The 2 main motivating components for altering the best way we provision attestation certificates to gadgets are to permit gadgets to be recovered post-compromise and to tighten up the attestation provide chain. In in the present day’s attestation scheme, if a tool mannequin is discovered to be compromised in a method that impacts the belief sign of an attestation, or if a secret is leaked by means of some mechanism, the important thing have to be revoked. As a result of growing variety of companies that depend on the attestation key sign, this could have a big influence on the buyer whose machine is affected.
This transformation permits us to cease provisioning to gadgets which might be on known-compromised software program, and take away the potential for unintentional key leakage. This may go a good distance in decreasing the potential for service disruption to the consumer.
How Does This Work?
A singular, static keypair is generated by every machine, and the general public portion of this keypair is extracted by the OEM of their manufacturing facility. These public keys are then uploaded to Google servers, the place they function the idea of belief for provisioning later. The personal key by no means leaves the safe setting through which it’s generated.

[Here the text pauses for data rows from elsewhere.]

(* ===== verification/TierExprPrinting.v ===== *)
(** The expression of the visual tier editor in the billing language: it compiles, and
    the tier display shows the prices and conditions that were configured. *)

From S2P Require Import Prelude JsString JsNumber JsValue JsJson BillingTypes BillingParser BillingGrammar BillingCompile BillingTyping BillingCompileFacts BillingStructure BillingDisplay BillingExpr BillingExprFacts BillingPrinting JsPattern TierExpr TierExprFacts TierExprRound.

(** * Prices as terms *)

(** The further prices of a tier, with their variables of the language. *)
Definition extra_variables : list (str * billing_variable) :=
  [(js "cache_read_unit_cost", V_cr); (js "cache_create_unit_cost", V_cc); (js "image_cache_unit_cost", V_img_cr);
   (js "cache_create_1h_unit_cost", V_cc1h); (js "cache_create_12h_unit_cost", V_cc12h); (js "image_unit_cost", V_img);
   (js "image_output_unit_cost", V_img_o); (js "audio_input_unit_cost", V_ai); (js "audio_output_unit_cost", V_ao)].
Lemma extra_variables_registry : map (fun e => (e.1, variable_name e.2)) extra_variables = BILLING_CACHE_VAR_MAP.
Proof. vm_compute. reflexivity. Qed.

Definition token_prices (tier : visual_tier) : list (billing_variable * number) :=
  [(V_p, cost tier (js "input_unit_cost")); (V_c, cost tier (js "output_unit_cost"))] ++
  flat_map (fun e => if n_eqb (cost tier e.1) n_zero then [] else [(e.2, cost tier e.1)]) extra_variables.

When a tool is unboxed and related to the web, it can generate a certificates signing request for keys it has generated, signing it with the personal key that corresponds to the general public key collected within the manufacturing facility. Backend servers will confirm the authenticity of the request after which signal the general public keys, returning the certificates chains. Keystore will then retailer these certificates chains, assigning them to apps each time an attestation is requested.
This movement will occur recurrently upon expiration of the certificates or exhaustion of the present key provide. The scheme is privateness preserving in that every utility receives a unique attestation key, and the keys themselves are rotated recurrently. Moreover, Google backend servers are segmented such that the server which verifies the machine’s public key doesn’t see the connected attestation keys. This implies it’s not potential for Google to correlate attestation keys again to a specific machine that requested them.

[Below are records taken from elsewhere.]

(* ===== verification/PriceDisplay.v ===== *)
(** Prices as the catalogue shows them (features/pricing/lib: the formatters of price.ts,
    tool-price.ts, task-price-display.ts, catalog-task-price.ts; lib/localized-text.ts). *)

From S2P Require Import Prelude JsString JsNumber JsNumberOrder JsValue BillingTypes BillingParser BillingCompile BillingDisplay JsJson BillingExpr TaskMatrixDisplay TaskExpr ConditionDisplay JsPattern PricingModel Currency JsSort DynamicPrice.

(** * price.ts *)

(** [Number.parseFloat] of a text of digits, signs and points. *)
Definition parse_decimal (s : str) : number :=
  let '(negative, rest) := match s with 45%N :: r => (true, r) | _ => (false, s) end in
  let whole := take_while is_digit rest in
  let fraction := match drop_while is_digit rest with 46%N :: r => take_while is_digit r | _ => [] end in
  match whole ++ fraction with
  | [] => n_nan
  | _ =>
      let x := number_of_literal ((match whole with [] => js "0" | _ => whole end) ++
                                  (match fraction with [] => [] | _ => js "." ++ fraction end)) in
      if negative then n_neg x else x
  end.

(** A symbol without digits or signs, digits with commas and a fraction, and a k. *)
Definition formatted_price_pattern : pattern :=
  P_all [P_group 1 (P_star (P_char (fun c => negb (is_digit c || (c =? 45)%N))));
         P_group 2 (P_all [P_plus (P_char (fun c => is_digit c || (c =? 45)%N || (c =? 44)%N)); P_opt (P_one 46%N);
                           P_star (P_char is_digit)]);
         P_group 3 (P_opt (P_one 107%N))].

(** [.replace(/\.?0+$/, '')] *)
Definition drop_zero_end (s : str) : str :=
  let stripped := reverse (drop_while (fun c => c =? 48)%N (reverse s)) in
  if bool_decide (length stripped = length s) then s
  else match reverse stripped with 46%N :: r => reverse r | _ => stripped end.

What’s Altering from a Technical Standpoint?
Finish customers gained’t discover any adjustments. Builders that leverage attestation will wish to be careful for the next adjustments:
- Certificates Chain Construction
- As a result of nature of our new on-line provisioning infrastructure, the chain size is longer than it was beforehand, and is topic to vary.
- Root of Belief
- The foundation of belief will ultimately be up to date from the present RSA key to an ECDSA key.
- RSA Attestation Deprecation
- All keys generated and attested by KeyMint will likely be signed with an ECDSA key and corresponding certificates chain. Beforehand, uneven keys have been signed by their corresponding algorithm.
- Quick-Lived Certificates and Attestation Keys
- Certificates provisioned to gadgets will usually be legitimate for as much as two months earlier than they expire and are rotated.